"I don't," said Polly, merrily, swinging her tin pail. "I'd rather be down here and going blackberrying with you children. Well, come on, we ought to hurry, 'cause we want to take home as many as we can."
"You're always hurrying us, Polly Pepper," grumbled Joel, lagging behind. "What for, if we can't have any pie?"
"Well, we can carry home the berries to Mamsie, anyway," said Polly, moving on very fast. Phronsie trotted after her with a very happy face.
"Now, children," said Polly, when they reached the place where the bars were to be taken down, "we must keep together, and not straggle off. Remember, Joe; then when we're ready to go home, it won't be such a piece of work to get started."
Joel was already pulling at the bars. "Come on, Dave, and help," he called.

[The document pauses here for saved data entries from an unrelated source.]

Record t := mk {
  width : Z;
  height : Z;
  board : list (list string);
  score : Z;
  level : Z;
  lines_cleared : Z;
  game_over : bool;
  paused : bool;
  current_piece : Tetromino.t;
  next_piece : Tetromino.t;
  fall_speed : float;
  last_fall_time : float
}.

Definition set_board (v : list (list string)) (g : t) : t :=
  mk (width g) (height g) v (score g) (level g) (lines_cleared g) (game_over g)
     (paused g) (current_piece g) (next_piece g) (fall_speed g) (last_fall_time g).
Definition set_score (v : Z) (g : t) : t :=
  mk (width g) (height g) (board g) v (level g) (lines_cleared g) (game_over g)
     (paused g) (current_piece g) (next_piece g) (fall_speed g) (last_fall_time g).
Definition set_level (v : Z) (g : t) : t :=
  mk (width g) (height g) (board g) (score g) v (lines_cleared g) (game_over g)
     (paused g) (current_piece g) (next_piece g) (fall_speed g) (last_fall_time g).
Definition set_lines_cleared (v : Z) (g : t) : t :=
  mk (width g) (height g) (board g) (score g) (level g) v (game_over g)
     (paused g) (current_piece g) (next_piece g) (fall_speed g) (last_fall_time g).
Definition set_game_over (v : bool) (g : t) : t :=
  mk (width g) (height g) (board g) (score g) (level g) (lines_cleared g) v
     (paused g) (current_piece g) (next_piece g) (fall_speed g) (last_fall_time g).
Definition set_paused (v : bool) (g : t) : t :=
  mk (width g) (height g) (board g) (score g) (level g) (lines_cleared g) (game_over g)
     v (current_piece g) (next_piece g) (fall_speed g) (last_fall_time g).
Definition set_current_piece (v : Tetromino.t) (g : t) : t :=
  mk (width g) (height g) (board g) (score g) (level g) (lines_cleared g) (game_over g)
     (paused g) v (next_piece g) (fall_speed g) (last_fall_time g).
Definition set_next_piece (v : Tetromino.t) (g : t) : t :=
  mk (width g) (height g) (board g) (score g) (level g) (lines_cleared g) (game_over g)
     (paused g) (current_piece g) v (fall_speed g) (last_fall_time g).
Definition set_fall_speed (v : float) (g : t) : t :=
  mk (width g) (height g) (board g) (score g) (level g) (lines_cleared g) (game_over g)
     (paused g) (current_piece g) (next_piece g) v (last_fall_time g).
Definition set_last_fall_time (v : float) (g : t) : t :=
  mk (width g) (height g) (board g) (score g) (level g) (lines_cleared g) (game_over g)
     (paused g) (current_piece g) (next_piece g) (fall_speed g) v.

"We'll go right across this corner," said Polly, when the bars were put back, and they were on the other side, "and then, says I, we'll soon be at the blackberry patch. O my, just see that bird!"
"Polly's always stopping to look at birds," said Joel.
"I like 'em, too," said David. "And that one is just beautiful."
"It's just beautiful," hummed Phronsie, who wanted to stop every moment and pick clover blossoms, or the big waving green grasses.
"Well, come on, Pet," said Polly, seeing this, "or we shan't ever get to the blackberry patch; and then, says I, what would Mamsie ever do for her berries!"